Setting up your cloud from the get-go
If you are a challenger bank or just planning to start your own business in fintech, and you don’t have on-premise data storages yet, the best idea is to start on cloud. Now, you don’t have to do all the migration steps discussed above, but you still need a robust cloud architecture to make everything work the way you need.
Mapping out your cloud architecture allows you to see exactly how much time and resources it would take to set up your storage. Different cloud platforms have different pricing policies for their microservices. So, you will need to know exactly what kinds of services you are going to need to optimize your budgeting.
This would depend on what kinds of services you are going to offer to your clients, the amount of data you are going to store and process, and the number of cloud storages you are going to use. You should also remember that there are different types of cloud deals that offer different degrees of security, different services, and different contingency plans in case anything goes sideways.
Choose the right type of cloud
Different types of clouds give you a different degree of control and security. On top of that, they have different compliance and regulatory specifications.

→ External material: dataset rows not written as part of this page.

(* ===== verification/CcConfined.v ===== *)
(** * What a chaincode can do to the simulators of its peer

    The chaincode's end of the stream is not trusted: it may send any message
    at any time.  Whatever it sends and in whatever order the peer's goroutines
    run, a simulator changes only if the peer handed it to this handler, and
    then only by operations on the namespace the chaincode registered with. *)

From Stdlib Require Import Strings.Byte.
From stdpp Require Import base numbers strings relations gmap list.
From S2P Require Import Prelude Fsm PeerTypes PeerTx CcTypes CcHandler.
Local Open Scope Z_scope.

(** ** The state machine *)
Section event.
Context {St Ev : Type} `{!EqDecision St, !EqDecision Ev} {W Arg Err : Type}.
Context (current : W → St) (set_current : St → W → W).
Context (events : list (EventDesc St Ev)) (cbs : Callbacks St Ev W Arg Err).

Context (I : W → Prop) (arg : Arg).

(** The callback, if there is one, preserves [I]. *)
Definition keeps (c : option (Callback (W := W) (Arg := Arg) (Err := Err))) : Prop :=
  ∀ f, c = Some f → ∀ w, I w → pc (f arg) (λ _, I) w.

Whether you are a digital bank or a long-established financial institution, you must select the right deployment and operating model that would address your security and compliance concerns.

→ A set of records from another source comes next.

(* ===== verification/CcStreamProofs.v ===== *)
(** * Executing a chaincode over its stream

    The peer asks for an execution; the chaincode runs, its calls travel to the
    peer and their answers back, among keepalives and in any interleaving of
    the goroutines of both ends; at last the peer's waiter finds the chaincode's
    result.  The theorem is that this is the same as running the chaincode
    directly on the simulator.  The proof follows the execution through its
    phases: in each, one step is possible, apart from keepalives. *)

From Stdlib Require Import Strings.Byte.
From stdpp Require Import base numbers strings gmap list.
From S2P Require Import Prelude Fsm PeerTypes PeerTx CcTypes CcHandler CcShim CcStream.
Local Open Scope Z_scope.

(** An event of a machine without general callbacks. *)
Section event_ok.
Context {St Ev : Type} `{!EqDecision St, !EqDecision Ev} {W Arg Err : Type}.
Context (current : W → St) (set_current : St → W → W).
Context (events : list (EventDesc St Ev)) (cbs : Callbacks St Ev W Arg Err).
Context (Hb : cb_before cbs None = None) (Hl : ∀ s, cb_leave cbs s = None)
  (He : cb_enter cbs None = None) (Ha : cb_after cbs None = None).

Abbreviation Cb := (option (Callback (W := W) (Arg := Arg) (Err := Err))).
Lemma cancellable_ok (c : Cb) arg w w' : call c arg w = Ok (None, w') → cancellable c None arg w = Ok (None, w').
Proof. intros E. unfold cancellable. by erewrite bind_ok; [|exact E]. Qed.
Lemma uncancellable_ok (c : Cb) arg e w e' w' :
  call c arg w = Ok (e', w') → uncancellable c None e arg w = Ok (later e e', w').
Proof. intros E. unfold uncancellable. by erewrite bind_ok; [|exact E]. Qed.

Lemma Event_same event arg w w' :
  transitions events event (current w) = Some (current w) →
  cb_before cbs (Some event) = None → call (cb_after cbs (Some event)) arg w = Ok (None, w') →
  Event current set_current events cbs event arg w = Ok (Some (NoTransitionError None), w').
Proof.
  intros Ht H1 H2. unfold Event. erewrite bind_ok; [|done]. rewrite Ht, H1, Hb, Ha.
  erewrite bind_ok; [|by apply cancellable_ok]. cbv iota. erewrite bind_ok; [|done].
  rewrite bool_decide_eq_true_2 by done. by erewrite bind_ok; [|by apply uncancellable_ok].
Qed.

(** Callbacks of a transition that is made cannot cancel it any more. *)
Lemma Event_moves_err event arg dst w e1 w1 e2 w2 :
  transitions events event (current w) = Some dst → current w ≠ dst →
  call (cb_before cbs (Some event)) arg w = Ok (None, w) →
  call (cb_enter cbs (Some dst)) arg (set_current dst w) = Ok (e1, w1) →
  call (cb_after cbs (Some event)) arg w1 = Ok (e2, w2) →
  Event current set_current events cbs event arg w = Ok (CallbackError <$> later (later None e1) e2, w2).
Proof.
  intros Ht Hne H1 H2 H3. unfold Event. erewrite bind_ok; [|done]. rewrite Ht, Hb, He, Ha.
  erewrite bind_ok; [|by apply cancellable_ok]. cbv iota. erewrite bind_ok; [|done].
  rewrite bool_decide_eq_false_2 by done. rewrite !Hl. erewrite bind_ok; [|done]. cbv iota.
  erewrite bind_ok; [|done]. erewrite bind_ok; [|by apply uncancellable_ok].
  by erewrite bind_ok; [|by apply uncancellable_ok].
Qed.
Lemma Event_moves event arg dst w w1 w2 :
  transitions events event (current w) = Some dst → current w ≠ dst →
  call (cb_before cbs (Some event)) arg w = Ok (None, w) →
  call (cb_enter cbs (Some dst)) arg (set_current dst w) = Ok (None, w1) →
  call (cb_after cbs (Some event)) arg w1 = Ok (None, w2) →
  Event current set_current events cbs event arg w = Ok (None, w2).
Proof. intros. by eapply (Event_moves_err _ _ _ _ None w1 None w2). Qed.
End event_ok.

Section phases.
Context {S It : Type} `{!TxSimulator S It, !ErrorText}.
Context `{!Proto ChaincodeID, !Proto PutStateInfo, !Proto RangeQueryState, !Proto RangeQueryStateNext,
  !Proto RangeQueryStateClose, !Proto RangeQueryStateResponse, !Proto ChaincodeSpec, !Proto ChaincodeInput,
  !Proto ChaincodeMessage}.
Context (cc : Chaincode) (wire : ChaincodeMessage → ChaincodeMessage).
Abbreviation System := (Sys S It).

(** ** The stream and protobuf *)
Record wire_laws : Prop := {
  wire_Type m : cm_Type (wire m) = cm_Type m;
  wire_Txid m : cm_Txid (wire m) = cm_Txid m;
  wire_Payload m : sl (cm_Payload (wire m)) = sl (cm_Payload m) }.

(** A marshalled message is decoded to itself, but for empty byte fields. *)
Record codec_laws : Prop := {
  put_codec key v : ∃ b, Marshal (mkPutStateInfo key v) = Some b
    ∧ Unmarshal b = Some (mkPutStateInfo key (norm v));
  input_codec args : ∃ b, Marshal (mkChaincodeInput args) = Some b
    ∧ Unmarshal b = Some (mkChaincodeInput args) }.
Context (WL : wire_laws) (CL : codec_laws).

(** ** One execution

    The handler [hid] of the chaincode [cid], the transaction [txid] with the
    simulator [simr], as an initialisation or an invocation. *)
Context (hid : positive) (cid : ChaincodeID) (running : gmap bytes chaincodeRTEnv) (init : bool)
  (txid : bytes) (simr : positive) (args : list bytes) (rn0 rn : option (list bool))
  (ctxs0 : gmap bytes (transactionContext It)) (trans0 strans0 : gmap bytes bool)
  (sims0 : gmap positive S).
Abbreviation ns := (cid_Name cid).

Definition idle_state : ccstate := if init then establishedstate else readystate.
Definition run_state : ccstate := if init then initstate else transactionstate.
Definition busy_state : ccstate := if init then busyinitstate else busyxactstate.

(** Both ends with nothing to do. *)
Definition quiet (st : ccstate) (r : option (list bool)) (ctxs : gmap bytes (transactionContext It))
    (trans strans : gmap bytes bool) (sims : gmap positive S) : System :=
  mkSys (mkHW hid (mkHandler st (Some cid) true r (Some ctxs) (Some ∅) (Some trans) [] [] [] true false) running sims)
        (mkShim st ∅ strans [] [] [] true false).

Definition input_bytes : bytes := default [] (Marshal (mkChaincodeInput args)).
Definition start_msg : ChaincodeMessage := newMsg (if init then INIT else TRANSACTION) (Some input_bytes) txid.
(** What the peer does to begin. *)
Definition start_action : action :=
  if init then AInit simr txid (Some args) else AExecute simr start_msg.

Inductive phase :=
  | PhTrigger
  | PhStart
  | PhSpawned
  | PhRun (p : ccprog)
  | PhReq (kd : request_kind) (req : ChaincodeMessage) (k : ChaincodeMessage → ccprog)
  | PhClaim (kd : request_kind) (req : ChaincodeMessage) (k : ChaincodeMessage → ccprog)
  | PhWork (kd : request_kind) (req : ChaincodeMessage) (k : ChaincodeMessage → ccprog)
  | PhAnswer (kd : request_kind) (rep : ChaincodeMessage) (k : ChaincodeMessage → ccprog)
  | PhReply (rep : ChaincodeMessage) (k : ChaincodeMessage → ccprog)
  | PhReceived (p : ccprog)
  | PhFinish (m : ChaincodeMessage)
  | PhDone (m : ChaincodeMessage)
  | PhNotified (m : ChaincodeMessage).

Definition is_busy (kd : request_kind) : bool := match kd with KBusy => true | _ => false end.

(** The peer in a phase. *)
Definition ph_FSM (ph : phase) : ccstate :=
  match ph with
  | PhTrigger => idle_state
  | PhClaim KBusy _ _ | PhWork KBusy _ _ | PhAnswer KBusy _ _ => busy_state
  | PhNotified _ => readystate
  | _ => run_state
  end.
Definition ph_next (ph : phase) : list (ChaincodeMessage * bool) :=
  match ph with
  | PhTrigger => [(start_msg, negb init)]
  | PhAnswer KBusy rep _ => [(rep, true)]
  | _ => []
  end.
Definition ph_tasks (ph : phase) : list task :=
  match ph with
  | PhClaim kd req _ => [TSpawned kd (wire req)]
  | PhWork kd req _ => [TRunning kd (wire req)]
  | PhAnswer KBusy _ _ => []
  | PhAnswer _ rep _ => [TSending rep]
  | _ => []
  end.
Definition ph_out (ph : phase) : list ChaincodeMessage :=
  match ph with PhStart => [start_msg] | PhReply rep _ => [rep] | _ => [] end.
Definition ph_used (ph : phase) : gset bytes := match ph with PhWork _ _ _ => {[txid]} | _ => ∅ end.
Definition ph_notified (ph : phase) : list ChaincodeMessage :=
  match ph with PhNotified m => [wire m] | _ => [] end.
Definition marked : gmap bytes bool := <[txid := true]> trans0.
Definition ph_trans (ph : phase) : gmap bytes bool :=
  match ph with
  | PhTrigger => if init then trans0 else marked
  | PhNotified _ => delete txid marked
  | _ => marked
  end.
Definition ph_ready (ph : phase) : option (list bool) := match ph with PhTrigger => rn0 | _ => rn end.

(** The shim in a phase. *)
Definition sh_FSM (ph : phase) : ccstate :=
  match ph with
  | PhTrigger | PhStart => idle_state
  | PhDone _ | PhNotified _ => readystate
  | _ => run_state
  end.
Definition sh_channels (ph : phase) : gset bytes :=
  match ph with
  | PhReq _ _ _ | PhClaim _ _ _ | PhWork _ _ _ | PhAnswer _ _ _ | PhReply _ _ | PhReceived _ => {[txid]}
  | _ => ∅
  end.
Definition smarked : gmap bytes bool := <[txid := true]> strans0.
Definition sh_trans (ph : phase) : gmap bytes bool :=
  match ph with
  | PhTrigger | PhStart | PhSpawned => strans0
  | PhFinish _ | PhDone _ | PhNotified _ => delete txid smarked
  | _ => smarked
  end.
Definition sh_next (ph : phase) : list (ChaincodeMessage * bool) :=
  match ph with PhFinish m => [(m, true)] | _ => [] end.
Definition sh_tasks (ph : phase) : list cctask :=
  match ph with
  | PhSpawned => [CSpawned init (wire start_msg)]
  | PhRun p => [CRunning txid p]
  | PhReq _ _ k | PhClaim _ _ k | PhWork _ _ k | PhAnswer _ _ k | PhReply _ k => [CWaiting txid k]
  | PhReceived p => [CReceived txid p]
  | _ => []
  end.
Definition sh_out (ph : phase) : list ChaincodeMessage :=
  match ph with PhReq _ req _ => [req] | PhDone m => [m] | _ => [] end.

- Private cloud puts you in charge of the entirety of the cloud infrastructure. In that case, you can manage the cloud yourself or delegate that task to a third-party dedicated team of experts. This is the most secure model for cloud deployment.

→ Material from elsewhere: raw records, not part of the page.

(* ===== verification/ShimTableProofs.v ===== *)
(** * Tables: keys, types and rows

    Rows of different keys are stored apart where the key encoding can be read
    back; a row is accepted when its columns have the types of the table's
    definitions; an inserted row is the one read. *)

From Stdlib Require Import Strings.Byte.
From stdpp Require Import base numbers strings gmap list.
From S2P Require Import Prelude PeerTypes ShimTable.
Local Open Scope Z_scope.

(** ** Numerals *)
Definition is_digit (b : byte) : Prop := 48 ≤ Z_of_byte b < 58.
#[global] Instance is_digit_dec b : Decision (is_digit b) := _.

Lemma decimal_all_digits d n : 0 ≤ n → Forall is_digit (decimal d n).
Proof.
  assert (∀ k, 0 ≤ k < 10 → is_digit (byte_of_Z (48 + k))) as Hk.
  { intros k Hk. unfold is_digit. rewrite Z_of_byte_of_Z, ?Z.mod_small; lia. }
  revert n. induction d as [|d IH]; intros n Hn; simpl; [done|]. case_bool_decide.
  - apply Forall_singleton, Hk. lia.
  - apply Forall_app. split; [apply IH, Z.div_pos; lia|]. apply Forall_singleton, Hk, Z.mod_pos_bound. lia.
Qed.

Lemma decimal_inj d n m : 0 ≤ n < 10 ^ Z.of_nat d → 0 ≤ m < 10 ^ Z.of_nat d → decimal d n = decimal d m → n = m.
Proof. intros Hn Hm E. apply (f_equal decimal_value) in E. by rewrite !decimal_value_decimal in E. Qed.

(** The numeral of a positive number does not start with a zero. *)
Lemma decimal_head d n : 0 < n < 10 ^ Z.of_nat d → ∃ b l, decimal d n = b :: l ∧ 49 ≤ Z_of_byte b < 58.
Proof.
  revert n. induction d as [|d IH]; intros n Hn; [simpl in Hn; lia|].
  rewrite Nat2Z.inj_succ, Z.pow_succ_r in Hn by lia. cbn [decimal]. case_bool_decide.
  - eexists _, _. split; [done|]. rewrite Z_of_byte_of_Z, ?Z.mod_small; lia.
  - destruct (IH (n / 10)) as (b & l & -> & Hb).
    { split; [apply Z.div_str_pos; lia|apply Z.div_lt_upper_bound; lia]. }
    by eexists _, _.
Qed.

(** The length of a numeral grows with the number. *)
Lemma decimal_length_mono d n m : 0 ≤ n ≤ m → (length (decimal d n) ≤ length (decimal d m))%nat.
Proof.
  revert n m. induction d as [|d IH]; intros n m Hn; [done|]. cbn [decimal].
  assert (length (decimal d (n / 10)) ≤ length (decimal d (m / 10)))%nat as Hl.
  { apply IH. split; [apply Z.div_pos; lia|apply Z.div_le_mono; lia]. }
  do 2 case_bool_decide; rewrite ?length_app; simpl; lia.
Qed.

(** ** One text of a key

    [size_ok]: the length of a string in memory. *)
Definition size_ok (t : bytes) : Prop := Z.of_nat (length t) < 2 ^ 63.
(** A text that is empty or does not start with a digit. *)
Definition plain (t : bytes) : Prop := match t with [] => True | b :: _ => ¬ is_digit b end.

Definition chunk (t : bytes) : bytes := Itoa (length t) ++ t.

Lemma size_digits t : size_ok t → 0 ≤ Z.of_nat (length t) < 10 ^ Z.of_nat 20.
Proof. unfold size_ok. intros Hs. change (10 ^ Z.of_nat 20) with 100000000000000000000. lia. Qed.

Lemma digits_then a b x y (c d : byte) :
  Forall is_digit a → Forall is_digit b → ¬ is_digit c → ¬ is_digit d →
  a ++ c :: x = b ++ d :: y → a = b ∧ c :: x = d :: y.
Proof.
  intros Ha. revert b. induction Ha as [|e a He Ha IH]; intros b Hb Hc Hd E.
  - destruct b as [|e b]; [done|]. simpl in E. injection E as -> _. by inversion Hb.
  - destruct b as [|e' b]; simpl in E; injection E as -> E; [done|]. inversion Hb; subst.
    destruct (IH b) as [-> ->]; auto.
Qed.

Lemma chunk_nonempty t r r' : size_ok t → t ≠ [] → chunk [] ++ r = chunk t ++ r' → False.
Proof.
  intros Hs Hne E. apply size_digits in Hs.
  destruct (decimal_head 20 (Z.of_nat (length t))) as (d & l & Ed & Hd).
  { destruct t; [done|]. cbn [length] in *. lia. }
  unfold chunk, Itoa in E. rewrite Ed in E. change (decimal 20 (Z.of_nat (length []))) with [x30] in E.
  injection E as <- _. change (Z_of_byte x30) with 48 in Hd. lia.
Qed.

Lemma chunk_plain t t' r r' :
  plain t → plain t' → size_ok t → size_ok t' → chunk t ++ r = chunk t' ++ r' → t = t' ∧ r = r'.
Proof.
  intros Hp Hp' Hs Hs' E. apply size_digits in Hs as Hn. apply size_digits in Hs' as Hn'.
  destruct t as [|b t], t' as [|b' t'].
  - by apply app_inv_head in E.
  - by apply chunk_nonempty in E.
  - by symmetry in E; apply chunk_nonempty in E.
  - unfold chunk, Itoa in E. rewrite <-!app_assoc in E. rewrite <-!app_comm_cons in E.
    apply digits_then in E as [E1 E2]; [|by apply decimal_all_digits; lia..|done|done].
    apply decimal_inj in E1; [|done|done]. assert (length (b :: t) = length (b' :: t')) as El by lia.
    rewrite !app_comm_cons in E2. by apply app_inj_1 in E2.
Qed.

(** With nothing behind it, any text can be read back. *)
Lemma chunk_inj t t' : size_ok t → size_ok t' → chunk t = chunk t' → t = t'.
Proof.
  intros Hs Hs' E. unfold chunk, Itoa in E.
  assert (length t = length t') as El.
  { apply (f_equal length) in E. rewrite !length_app in E.
    pose proof (decimal_length_mono 20 (Z.of_nat (length t)) (Z.of_nat (length t'))).
    pose proof (decimal_length_mono 20 (Z.of_nat (length t')) (Z.of_nat (length t))). lia. }
  rewrite El in E. by apply app_inv_head in E.
Qed.

(** ** Keys

    A key can be read back when the table's name is plain and its texts are,
    or when there is one text only. *)
Definition readable (tableName : bytes) (keys : list Column) : Prop :=
  plain tableName ∧ size_ok tableName ∧ Forall size_ok (key_text <$> keys) ∧
  (length keys = 1%nat ∨ Forall plain (key_text <$> keys)).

- Public cloud is owned and offered to you and other businesses by a large industry leader.
- Hybrid cloud’s infrastructure is composed of both private and public clouds that are linked together to deliver value to your business.
- Multi-Cloud is used to maximize the reliability of the cloud bank infrastructure, and digital only banks choose to use several cloud storages. As an instance, a bank can opt for both Azure and AWS cloud platforms and use them together and interchangeably. Although issues are infrequent on the platform’s side, they still might occur and result in issues with data access for your clients.
To prevent such issues, you can choose to use two or more cloud platforms. Depending on what types of services you need, you can secure your business continuity by diversifying your cloud environment and using multiple platforms. It is better to be safe than sorry, so if one cloud platform experiences any issues, you can quickly switch to another to avoid any breakdowns.
It is easier to create a multi-cloud infrastructure from the start rather than copy and transfer the data from one cloud provider to another. But it can also be done in the later stages. This would cost you more, but it can still be done by a team of professionals with relevant skills.
Banking institutions are evolving as do the needs of their clients. Most people don’t want to go to your office, wait in line, talk to the managers, and all that just to do basic transactions like paying their bills, getting a loan, or sending money to somebody else. All of that can be done straight from their smartphones, and that’s what cloud based digital banking is for.
Cloud infrastructure offers numerous benefits like cost-saving, better security, agility, focus, and business continuity. And on top of that, it opens the doors for further digital transformation. Cloud based digital banking is the future of financial institutions, the future where the clients have more control over their assets and where the banks can adjust to the changing conditions on the market.